Benny Landsman e o seu irmão mais novo, Josh, sofrem da doença de Canavan, uma doença hereditária fatal. Em abril, Benny passou por um procedimento de terapia genética numa tentativa de adicionar um gene corrigido às suas células cerebrais. CORTESIA DE JENNIE LANDSMAN
O ensaio clínico de Dayton ganhou permissão para prosseguir em dezembro e começou bem a tempo para Benny, que atingirá o limite de idade de cinco anos em junho. “Benny é o teste piloto. Benny é a criança que recebe todos os nossos ‘Deus, esperamos que funcione’”, diz Rockwell, que ainda não tem uma data para o procedimento da sua filha.
Qual é a chance de a terapia funcionar? As técnicas de substituição de genes têm obtido sucessos notáveis, curando crianças que não têm sistema imunológico e prevenindo doenças cerebrais. Desde 2017, um pequeno número de terapias génicas também foi aprovado para venda nos Estados Unidos, a preços de até US$ 2,1 milhões por criança.
Os preços recordes despertaram o interesse entre as empresas especializadas em biotecnologia, que agora veem oportunidades de negócios até mesmo em doenças superaras. Uma, chamada Aspa Therapeutics, diz que tem planos para iniciar um teste de terapia genética diferente para a doença de Canavan. O seu CEO, Eric David, estima que haja 1.000 crianças com a doença nos Estados Unidos e na Europa. “Isso, para nós, é o suficiente”, diz ele.

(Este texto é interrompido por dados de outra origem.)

(** The shape of a two-configuration processor: its dictionary holds the
    core lists [start] and [switch] under the two keys, the lists are
    different and of the same length, and [_current_is_start] tells which
    of them is current. *)
Definition two_config_shape (tc : TwoConfig) (start switch : list handle) : Prop :=
  SwitchableHetProcessor._switchable_cores (base tc)
    = [("start"%string, start); ("switch"%string, switch)] /\
  _start_key tc = "start"%string /\ _switch_key tc = "switch"%string /\
  length start = length switch /\ start <> switch /\
  SwitchableHetProcessor._current_cores (base tc)
    = (if _current_is_start tc then start else switch).

(** ** Concrete processors *)

Module Examples.

(** A core model without sub-objects, on the default timeline. *)
Definition leaf : SimObject := SimObj 0 [].

(** A KVM CPU model with an object tree below it (three sub-objects). *)
Definition kvm_model : SimObject := SimObj 0 [SimObj 0 [SimObj 0 []]; SimObj 0 []].

Definition plain_core : BaseCPUCore := mkCore X86 false false leaf.
Definition kvm_core : BaseCPUCore := mkCore X86 true false kvm_model.
Definition arm_core : BaseCPUCore := mkCore ARM false false leaf.

(** Cores 0 and 1 are KVM cores, core 9 is an ARM core, every other core is
    a plain X86 core. *)
Definition heap0 : Heap :=
  fun h => if h <? 2 then kvm_core else if h =? 9 then arm_core else plain_core.
(** * MassSpecGym: datasets, data module and the simulation training base class

    A shallow embedding of [massspecgym/datasets.py] and
    [massspecgym/models/simulation/base.py].

    Conventions of the embedding:
    - a Python call that may raise returns a [Py.result]; code that also
      mutates the module (its [metric_d] dictionary, the calls to
      [self.log]) lives in the state-and-exception monad [Py.M];
    - tensor elements are exact rationals ([Qc]); a division whose divisor is
      zero yields no finite number (torch gives [nan] or an infinity), which
      is the scalar [None];
    - one-dimensional tensors are lists; dictionaries are [gmap]s keyed by
      strings, except where the order or the duplicates of the rows matter
      (a pandas Series keeps both), which are lists;
    - functions of [massspecgym.simulation_utils] and
      [massspecgym.transforms], whose code is not part of these files, are
      Section variables. *)

From Stdlib Require Import QArith Qcanon.
From stdpp Require Import base numbers strings pretty list gmap fin_maps sorting.

Local Open Scope Qc_scope.

(** ** Python exceptions and the monads that carry them *)

Module Py.

Inductive exn : Type :=
| ValueError (msg : string)
| AttributeError (name : string)
| KeyError (key : string)
| IndexError
| TypeError
| RuntimeError (msg : string).

Inductive result (A : Type) : Type :=
| Ok (a : A)
| Raise (e : exn).
Arguments Ok {A} a.
Arguments Raise {A} e.

#[global] Instance result_ret : MRet result := λ A a, Ok a.
#[global] Instance result_bind : MBind result := λ A B f m,
  match m with
  | Ok a => f a
  | Raise e => Raise e
  end.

Não há certeza de que a terapia genética terá sucesso para os casos de Canavan. Mesmo que o gene corrigido impeça a progressão da doença, os cérebros das crianças podem já ter sido irreversivelmente danificados.
“Espero que ela se sente sozinha, talvez diga mamã e papá”, diz Rockwell sobre a sua filha. “Estou esperançosa, mas é puramente experimental. Estamos a entregar os nossos bebés à ciência e esperando e rezando para que funcione”. Levará um mês até que os médicos saibam se o novo gene está a funcionar no cérebro de Benny, mas provavelmente muito mais para saber de qualquer efeito nos seus sintomas.

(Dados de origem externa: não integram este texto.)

(** * ralph-rlm: the supervisor plugin, embedded and verified

    A shallow embedding of [.opencode/plugins/ralph-rlm.ts]: the bounded
    configuration resolver, the session registry, the protocol gate, the
    slice reader, the sub-agent fan-out, the question/answer store, the
    reviewer gating and the outer supervisor loop.

    Conventions of the embedding.
    - A JavaScript number that the code only uses as an integer is a [Z];
      a raw configuration number is a [JsNumber] (it may be NaN, infinite
      or fractional).
    - [Map<string, _>] and plain objects used as dictionaries are [gmap]s.
    - The plugin's closure state ([supervisor], [sessionMap]), the files it
      reads and writes, the question store and the calls it makes to the
      session host are the fields of one [World]; every operation is a
      function from [World] to [World], with what the environment answers
      (clock, host-issued ids, the verification process) passed in as [Env].
    - A thrown [Error] is [Err msg]; a returned value is [Ok v].
    - One operation (a hook event or a tool call) runs to its end before the
      next one starts, under one resolved configuration and one reading of
      the clock.  Writes to the work tree and calls to the session host
      succeed; reading a file that is not there fails.
    - A notice to the supervisor and a write of the reviewer state are
      calls among the others ([ENotify], [EPersistReviewerState]); the
      [files] of a [World] do not show what they write to the two logs and
      to [reviewer_state.json].  The delivery of a notice, files included,
      is modelled on its own in section 18.
    - Strings are sequences of bytes; dictionary keys are the keys the
      plugin itself stores. *)

From Stdlib Require Import ZArith QArith Lia Bool Ascii String List.
From stdpp Require Import base option list gmap strings pretty.

Open Scope string_scope.
Open Scope list_scope.
Open Scope Z_scope.

(** ** 1. JavaScript values the code depends on *)

(** A value of JavaScript type [number]. *)
Inductive JsNumber : Type :=
| JsNaN
| JsPosInf
| JsNegInf
| JsFinite (q : Q).

(** [Number.isFinite]. *)
Definition Number_isFinite (v : JsNumber) : bool :=
  match v with
  | JsFinite _ => true
  | _ => false
  end.

(** [Math.trunc] on a finite number: rounding towards zero. *)
Definition Math_trunc (q : Q) : Z := Z.quot (Qnum q) (Z.pos (Qden q)).

(** Truthiness of a string (the empty string is falsy) and of a number
    ([0] is falsy). *)
Definition truthy_str (s : string) : bool :=
  match s with
  | EmptyString => false
  | String _ _ => true
  end.

Definition truthy_Z (z : Z) : bool := negb (z =? 0).

Definition truthy_ostr (o : option string) : bool :=
  match o with
  | Some s => truthy_str s
  | None => false
  end.

Definition truthy_oZ (o : option Z) : bool :=
  match o with
  | Some z => truthy_Z z
  | None => false
  end.

(** [a ?? b]. *)
Definition nullish {A : Type} (a : option A) (b : A) : A :=
  match a with
  | Some x => x
  | None => b
  end.

Definition nullish_opt {A : Type} (a b : option A) : option A :=
  match a with
  | Some x => Some x
  | None => b
  end.

(** White space removed by [String.prototype.trim], on the ASCII range. *)
Definition is_js_space (c : ascii) : bool :=
  let n := nat_of_ascii c in
  ((9 <=? n)%nat && (n <=? 13)%nat) || (n =? 32)%nat.

Fixpoint trim_start (s : string) : string :=
  match s with
  | EmptyString => EmptyString
  | String c rest => if is_js_space c then trim_start rest else s
  end.

Fixpoint string_rev (s : string) : string :=
  match s with
  | EmptyString => EmptyString
  | String c rest => string_rev rest +:+ String c EmptyString
  end.

Definition trim (s : string) : string :=
  string_rev (trim_start (string_rev (trim_start s))).

(** [String(n)] for an integer. *)
Definition string_of_Z (z : Z) : string :=
  pretty z.

(** ** 2. Schemas and configuration (source section 1) *)

Inductive StatusVerbosity : Type := minimal | normal | verbose.

Record VerifyConfig : Type := mkVerifyConfig {
  command : list string;
  cwd : option string;
}.

(** [RalphConfig]: the decoded settings document, every field optional. *)
Record RalphConfig : Type := mkRalphConfig {
  raw_enabled : option bool;
  raw_autoStartOnMainIdle : option bool;
  raw_statusVerbosity : option StatusVerbosity;
  raw_maxAttempts : option JsNumber;
  raw_heartbeatMinutes : option JsNumber;
  raw_verifyTimeoutMinutes : option JsNumber;
  raw_verify : option VerifyConfig;
  raw_gateDestructiveToolsUntilContextLoaded : option bool;
  raw_maxRlmSliceLines : option JsNumber;
  raw_requireGrepBeforeLargeSlice : option bool;
  raw_grepRequiredThresholdLines : option JsNumber;
  raw_subAgentEnabled : option bool;
  raw_maxSubAgents : option JsNumber;
  raw_maxConversationLines : option JsNumber;
  raw_conversationArchiveCount : option JsNumber;
  raw_reviewerEnabled : option bool;
  raw_reviewerRequireExplicitReady : option bool;
  raw_reviewerMaxRunsPerAttempt : option JsNumber;
  raw_reviewerOutputDir : option string;
  raw_reviewerPostToConversation : option bool;
  raw_agentMdPath : option string;
}.

(** The empty document [{}]. *)
Definition empty_RalphConfig : RalphConfig :=
  mkRalphConfig None None None None None None None None None None None
                None None None None None None None None None None.

Record ResolvedConfig : Type := mkResolvedConfig {
  enabled : bool;
  autoStartOnMainIdle : bool;
  statusVerbosity : StatusVerbosity;
  maxAttempts : Z;
  heartbeatMinutes : Z;
  verifyTimeoutMinutes : Z;
  verify : option VerifyConfig;
  gateDestructiveToolsUntilContextLoaded : bool;
  maxRlmSliceLines : Z;
  requireGrepBeforeLargeSlice : bool;
  grepRequiredThresholdLines : Z;
  subAgentEnabled : bool;
  maxSubAgents : Z;
  maxConversationLines : Z;
  conversationArchiveCount : Z;
  reviewerEnabled : bool;
  reviewerRequireExplicitReady : bool;
  reviewerMaxRunsPerAttempt : Z;
  reviewerOutputDir : string;
  reviewerPostToConversation : bool;
  agentMdPath : string;
}.

(** [toBoundedInt(value, fallback, min, max)].  A finite double is taken as
    the rational it denotes; [fallback], [min] and [max] are integer literals
    at every call site. *)
Definition toBoundedInt (value : option JsNumber) (fallback min max : Z) : Z :=
  let candidate : JsNumber :=
    match value with
    | Some v => if Number_isFinite v then v else JsFinite (inject_Z fallback)
    | None => JsFinite (inject_Z fallback)
    end in
  match candidate with
  | JsFinite q =>
      let n := Math_trunc q in
      Z.min max (Z.max min n)
  | _ => fallback
  end.

Definition sanitizeVerify (v : option VerifyConfig) : option VerifyConfig :=
  match v with
  | None => None
  | Some vc =>
      let cmd := filter (fun part => (0 <? String.length part)%nat = true)
                        (map trim (command vc)) in
      match cmd with
      | [] => None
      | _ :: _ =>
          match cwd vc with
          | Some d => if truthy_str (trim d)
                      then Some (mkVerifyConfig cmd (Some (trim d)))
                      else Some (mkVerifyConfig cmd None)
          | None => Some (mkVerifyConfig cmd None)
          end
      end
  end.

Numa mensagem aos doadores, Gary Landsman respondeu ao que chamou de pergunta “capciosa” sobre o que espera que o procedimento alcance.
“Ponderei essa questão inúmeras vezes”, escreveu ele. “Posso querer mais? É normal querer segurar suas mãos enquanto caminham ao meu lado? Posso querer ouvi-los falar comigo? Talvez eu esteja a jogar um jogo perigoso com minha psique. Mas acho que a esperança que as terapias fornecem valem o risco”.